I’ve been with my boyfriend for a few years now, so it’s not surprising that people have started asking when we’re going to move in together. The truth is, I’m no way near ready to sacrifice my independence and cohabitate. Here’s why living together is going to have to wait.

  1. Deciding to live with someone is a HUGE decision. Deciding to live together isn’t like choosing which takeaway to order or who’s going to get up to change channels—it’s a HUGE decision, and one that’s not too easy to undo. I’ll live with my girlfriends any day, but to make that commitment to another guy, I’d want to be pretty darn sure he was “The One.”
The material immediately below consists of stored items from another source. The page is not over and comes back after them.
(** The loop over the models, with what is known of every row
    [profile_model] returns. *)
Lemma profile_each_outcome (R : string → row → Prop) (ms : list string)
    (args : Namespace.t) (results : list row) (errors : list string) (w : World) :
  (∀ m w0 w1 r,
     profile_model m (Namespace.batch_size args) (Namespace.profiler args)
       (Namespace.image_size args) (Namespace.text_size args)
       (Namespace.no_contrastive args) w0 = (w1, inr r) → R m r) →
  match profile_each ms args results errors w with
  | (w', inr (results', errors')) =>
      ∃ ok failed rows,
        results' = results ++ rows
        ∧ errors' = errors ++ failed
        ∧ Forall2 R ok rows
        ∧ ok `sublist_of` ms
        ∧ failed `sublist_of` ms
        ∧ ok ++ failed ≡ₚ ms
  | (w', inl e) => isinstance_Exception e = false
  end.
Proof.
  intros HR. revert results errors w.
  induction ms as [|m ms IH]; intros results errors w.
  - exists [], [], []. rewrite !app_nil_r. repeat split; constructor.
  - rewrite profile_each_cons.
    destruct (profile_model _ _ _ _ _ _ _) as [w1 [e|r]] eqn:Hmodel.
    + destruct (isinstance_Exception e) eqn:He; [|exact He].
      specialize (IH results (errors ++ [m])
        (later w1 [Print ("Error profiling " +:+ m +:+ ": " +:+ msg_of e); PrintExc e] 0)).
      destruct (profile_each ms args results _ _) as [w' [e'|[results' errors']]]; [exact IH|].
      destruct IH as (ok & failed & rows & -> & -> & Hrows & Hok & Hfailed & Hperm).
      exists ok, (m :: failed), rows. split; [done|]. split; [by rewrite <- app_assoc|].
      split; [exact Hrows|]. split; [by apply sublist_cons|]. split; [by apply sublist_skip|].
      rewrite <- Hperm. symmetry. apply Permutation_middle.
    + specialize (IH (results ++ [r]) errors w1).
      destruct (profile_each ms args _ errors w1) as [w' [e'|[results' errors']]]; [exact IH|].
      destruct IH as (ok & failed & rows & -> & -> & Hrows & Hok & Hfailed & Hperm).
      exists (m :: ok), failed, (r :: rows). split; [by rewrite <- app_assoc|]. split; [done|].
      split; [constructor; [by eapply HR|exact Hrows]|].
      split; [by apply sublist_skip|]. split; [by apply sublist_cons|].
      simpl. by rewrite Hperm.
Qed.

(** X25. When the loop of [main] returns, every model of the list has gone
    exactly one way: either it is in [models_with_errors], or it has a row,
    whose [model] cell is its name.  Both the names of the rows and the
    failed models are in the order of the list. *)
Theorem profile_each_partition (ms : list string) (args : Namespace.t)
    (w w' : World) (rows : list row) (failed : list string) :
  profile_each ms args [] [] w = (w', inr (rows, failed)) →
  ∃ ok,
    Dict.get "model" <$> rows = (λ m, Some (CStr m)) <$> ok
    ∧ ok `sublist_of` ms
    ∧ failed `sublist_of` ms
    ∧ ok ++ failed ≡ₚ ms.
Proof.
  intros Hrun.
  assert (Hnamed : ∀ m (w0 w1 : World) (r : row),
            profile_model m (Namespace.batch_size args) (Namespace.profiler args)
              (Namespace.image_size args) (Namespace.text_size args)
              (Namespace.no_contrastive args) w0 = (w1, inr r) →
            Dict.get "model" r = Some (CStr m)).
  { intros m w0 w1 r Hmodel. by apply profile_model_named in Hmodel. }
  pose proof (profile_each_outcome (λ m r, Dict.get "model" r = Some (CStr m))
                ms args [] [] w Hnamed) as Hloop.
  rewrite Hrun in Hloop.
  destruct Hloop as (ok & failed' & rows' & -> & -> & Hrows & Hok & Hfailed & Hperm).
  exists ok. split; [|done].
  simpl. clear -Hrows. induction Hrows as [|m r ok rows' Hr _ IH]; [reflexivity|].
  rewrite !fmap_cons, Hr, IH. reflexivity.
Qed.

(** X26. On a command line that gives no option the explicit value [--],
    [main] fails in four ways only.  The parser ends the run, before [main]
    prints or profiles anything: [SystemExit] with status 2 when it refuses
    the command line, with status 0 after a help request.  Or every model of
    the list failed (or the list is empty): [IndexError] right after the
    loop.  Or profiling a model raised something that is not an
    [Exception], such as [KeyboardInterrupt], which the loop lets through.
    Or [to_csv] raised on the results file, after the table was printed.  In
    particular sorting the table never fails. *)
Theorem main_inl (argv : list string) (w w' : World) (e : exn) :
  Forall (λ a, explicit_dashes a = false) argv →
  main argv w = (w', inl e) →
  (parse_args argv = inl e
   ∧ (e = Exn SystemExit "2" ∨ e = Exn SystemExit "0")
   ∧ w' = later w [ParserMessage (msg_of e)] 0)
  ∨ ∃ args,
      parse_args argv = inr args
      ∧ let ms := if decide (Namespace.model args = "all") then list_models
                  else split "," (Namespace.model args) in
        (profile_each ms args [] [] w = (w', inr ([], ms))
         ∧ e = Exn IndexError "list index out of range")
        ∨ (profile_each ms args [] [] w = (w', inl e)
           ∧ isinstance_Exception e = false)
        ∨ (∃ w1 first rest errors,
             profile_each ms args [] [] w = (w1, inr (first :: rest, errors))
             ∧ Namespace.results_file args ≠ ""
             ∧ to_csv (table first rest) (Namespace.results_file args) = inl e
             ∧ w' = later w1 [Print banner; Print "Done."; PrintFrame (table first rest);
                              ToCsv (table first rest) (Namespace.results_file args)] 0).
Proof.
  intros _. rewrite main_eq. intros Hrun.
  destruct (parse_args argv) as [e0|args] eqn:Hparse.
  - left. injection Hrun as <- ->. split; [reflexivity|]. split; [|reflexivity].
    unfold parse_args in Hparse.
    destruct (classify argv) as [e1|kinds] eqn:Hkinds.
    + injection Hparse as ->. left. by apply classify_inl in Hkinds.
    + pose proof (consume_outcome (length kinds) kinds defaults false (le_n _)) as Hexit.
      rewrite Hparse in Hexit.
      destruct Hexit as [?|[? _]]; [apply list_elem_of_here|by left|by right].
  - right. exists args. split; [reflexivity|]. cbv zeta.
    set (ms := if decide (Namespace.model args = "all") then list_models
               else split "," (Namespace.model args)) in *.
    pose proof (profile_each_outcome (λ _ _, True) ms args [] [] w (λ _ _ _ _ _, I)) as Hloop.
    destruct (profile_each ms args [] [] w) as [w1 [e1|[[|first rest] errors]]].
    + right. left. injection Hrun as -> ->. done.
    + left. injection Hrun as -> <-. split; [|reflexivity].
      destruct Hloop as (ok & failed & rows & Hrows & -> & Hall & Hok & Hfailed & Hperm).
      simpl in Hrows. subst rows. apply Forall2_nil_inv_r in Hall as ->.
      simpl in Hperm. apply Permutation_length in Hperm.
      rewrite (sublist_same_length _ _ Hfailed) by lia. reflexivity.
    + right. right. case_bool_decide as Hfile; [|discriminate].
      destruct (to_csv (table first rest) (Namespace.results_file args)) as [e1|[]] eqn:Hcsv;
        [|discriminate].
      injection Hrun as <- ->. by exists w1, first, rest, errors.
Qed.

(** X27. When [main] returns, the table it printed has the columns of the
    rows of [profile_model] for the profiler of the command line, in their
    order, every row has exactly these keys, and the rows are sorted by
    [gmacs], [mparams], [model] for fvcore and by [gflops], [mparams],
    [model] for torch. *)
Theorem main_table_columns (argv : list string) (w w' : World) :
  main argv w = (w', inr tt) →
  ∃ args w1 first rest errors,
    parse_args argv = inr args
    ∧ w' = later w1 (reported args (table first rest) errors) 0
    ∧ let counts := if decide (Namespace.profiler args = "fvcore")
                    then ["gmacs"; "macts"] else ["gflops"] in
      let keys := ["model"; "image_size"; "mparams"; "image_mparams"; "text_mparams"]
                  ++ counts in
      columns (table first rest) = keys
      ∧ Forall (λ r, Dict.keys r = keys) (first :: rest)
      ∧ records (table first rest)
        = sorted_by [if decide (Namespace.profiler args = "fvcore") then "gmacs" else "gflops";
                     "mparams"; "model"] (first :: rest).
Proof.
  rewrite main_eq. intros Hrun.
  destruct (parse_args argv) as [e0|args]; [discriminate|].
  set (ms := if decide (Namespace.model args = "all") then list_models
             else split "," (Namespace.model args)) in *.
  assert (Hkeyed : ∀ m (w0 w2 : World) (r : row),
            profile_model m (Namespace.batch_size args) (Namespace.profiler args)
              (Namespace.image_size args) (Namespace.text_size args)
              (Namespace.no_contrastive args) w0 = (w2, inr r) →
            Dict.keys r
            = ["model"; "image_size"; "mparams"; "image_mparams"; "text_mparams"]
              ++ (if decide (Namespace.profiler args = "fvcore")
                  then ["gmacs"; "macts"] else ["gflops"])).
  { intros m w0 w2 r Hmodel. by apply profile_model_keys in Hmodel. }
  pose proof (profile_each_outcome
                (λ _ r, Dict.keys r
                        = ["model"; "image_size"; "mparams"; "image_mparams"; "text_mparams"]
                          ++ (if decide (Namespace.profiler args = "fvcore")
                              then ["gmacs"; "macts"] else ["gflops"]))
                ms args [] [] w Hkeyed) as Hloop.
  destruct (profile_each ms args [] [] w) as [w1 [e1|[[|first rest] errors]]];
    [discriminate|discriminate|].
  assert (Hreport : w' = later w1 (reported args (table first rest) errors) 0).
  { destruct (bool_decide (Namespace.results_file args ≠ "")).
    - destruct (to_csv _ _); [discriminate|]. by injection Hrun as <-.
    - by injection Hrun as <-. }
  subst w'. clear Hrun.
  destruct Hloop as (ok & failed & rows & Hrows & _ & Hall & _).
  simpl in Hrows. subst rows.
  assert (Hkeys : Forall (λ r : row, Dict.keys r
            = ["model"; "image_size"; "mparams"; "image_mparams"; "text_mparams"]
              ++ (if decide (Namespace.profiler args = "fvcore")
                  then ["gmacs"; "macts"] else ["gflops"])) (first :: rest)).
  { clear -Hall. induction Hall; constructor; assumption. }
  exists args, w1, first, rest, errors. split; [reflexivity|]. split; [reflexivity|].
  cbv zeta. pose proof (Forall_inv Hkeys) as Hfirst. simpl in Hfirst.
  split; [exact Hfirst|]. split; [exact Hkeys|].
  unfold table, sort_keys. cbn [records]. rewrite Hfirst.
  destruct (decide (Namespace.profiler args = "fvcore")); reflexivity.
Qed.

End run_properties.

(** ** The profiler: what a run of [profile_model] leaves behind *)

Section trace_properties.
Context {float : Type} {floats : PyFloat float} {env : Profiler.Env (float := float)}.
Import Profiler.

#[local] Abbreviation World := (World (float := float)).
#[local] Abbreviation event := (event (float := float)).
#[local] Abbreviation row := (list (string * cell (float := float))).

(** X28. What a returning [profile_model] has done to the world outside, in
    order: the model is moved to the GPU when there is one; the first pass
    counts on the device the model is on then; the model is moved to the
    CPU; the second pass counts there.  A pass of the torch profiler is one
    counting run, at whose end [FlopCounterMode] prints its table; a pass of
    fvcore is two counting runs, operations first.  The inputs of both
    passes have the shapes (batch, 3, image size, image size) and (batch,
    text size).  The two tables of the torch profiler are all that is
    printed on the way; what the libraries log as warnings is no part of
    the trace. *)
Theorem profile_model_trace (model_name : string) (batch_size : Z) (profiler : string)
    (image_size text_size : Z) (no_contrastive : bool) (w w' : World) (results : row) :
  profile_model model_name batch_size profiler image_size text_size no_contrastive w
    = (w', inr results) →
  ∃ created,
    create_model model_name = inr created
    ∧ let image d := {| input_shape := [batch_size; 3; image_size; image_size];
                        input_device := d; input_dtype := param_dtype created |} in
      let text d := {| input_shape := [batch_size; text_size];
                       input_device := d; input_dtype := int64 |} in
      let pass (n : nat) d : list event :=
        if decide (profiler = "fvcore")
        then [Count FvcoreFlops n (image d) (text d);
              Count FvcoreActivations (S n) (image d) (text d)]
        else [Count TorchFlops n (image d) (text d); PrintTable n] in
      let per_pass := if decide (profiler = "fvcore") then 2%nat else 1%nat in
      trace w'
      = trace w
        ++ (if cuda_is_available then [MoveTo cuda] else [])
        ++ pass (runs w) (if cuda_is_available then cuda else on created)
        ++ [MoveTo cpu]
        ++ pass (per_pass + runs w)%nat cpu.
Proof.
  intros Hrun.
  apply profile_model_inr in Hrun
    as (created & w1 & m1 & r1 & m2 & Hprofiler & Hcreated & Hfirst & Hsecond).
  exists created. split; [exact Hcreated|]. cbv zeta.
  assert (Hdtype : param_dtype (prepared created no_contrastive) = param_dtype created)
    by (unfold prepared; by destruct cuda_is_available, no_contrastive).
  assert (Hon : on (prepared created no_contrastive)
                = if cuda_is_available then cuda else on created)
    by (unfold prepared; by destruct cuda_is_available, no_contrastive).
  apply measure_inr in Hfirst as (v1 & t1 & _ & _ & Hcases1).
  apply measure_inr in Hsecond as (v2 & t2 & _ & _ & Hcases2).
  unfold image_input, text_input, preparing in *. simpl in Hcases1, Hcases2.
  rewrite Hdtype, Hon in Hcases1.
  destruct Hprofiler as [->|[-> _]].
  - destruct Hcases1 as [([=] & _)|[(_ & total1 & _ & -> & _ & ->)|(_ & ? & _)]]; [|done].
    destruct Hcases2 as [([=] & _)|[(_ & total & _ & _ & _ & ->)|(_ & ? & _)]]; [|done].
    simpl. rewrite Hdtype. by rewrite <- !app_assoc.
  - destruct Hcases1 as [(_ & f1 & a1 & _ & _ & -> & _ & ->)|[([=] & _)|(? & _)]]; [|done].
    destruct Hcases2 as [(_ & f2 & a2 & _ & _ & _ & _ & ->)|[([=] & _)|(? & _)]]; [|done].
    simpl. rewrite Hdtype. by rewrite <- !app_assoc.
Qed.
  2. I don’t want to miss out on any fun. Until my friends start settling down, no way do I want to be the one to miss out on all the fun. Moving in with someone creates unspoken rules—suddenly you’re having to check if it’s okay to go out with the girls and come back in the early hours. I’m totally committed to my relationship, but I don’t want to have to miss out on fun with my friends for it.
  3. I need my space. There’ll be days (okay, weeks) when I’m just not feeling social, period. In my own apartment or a house share, it’s perfectly acceptable to shut my bedroom door and hide away from the world. Not so easy to do when your BF shares your room. I work hard and socialize plenty, but when I come home, I need my own space. Until I’m ready to share a room and a bed, I’ll be staying well clear of living as a couple.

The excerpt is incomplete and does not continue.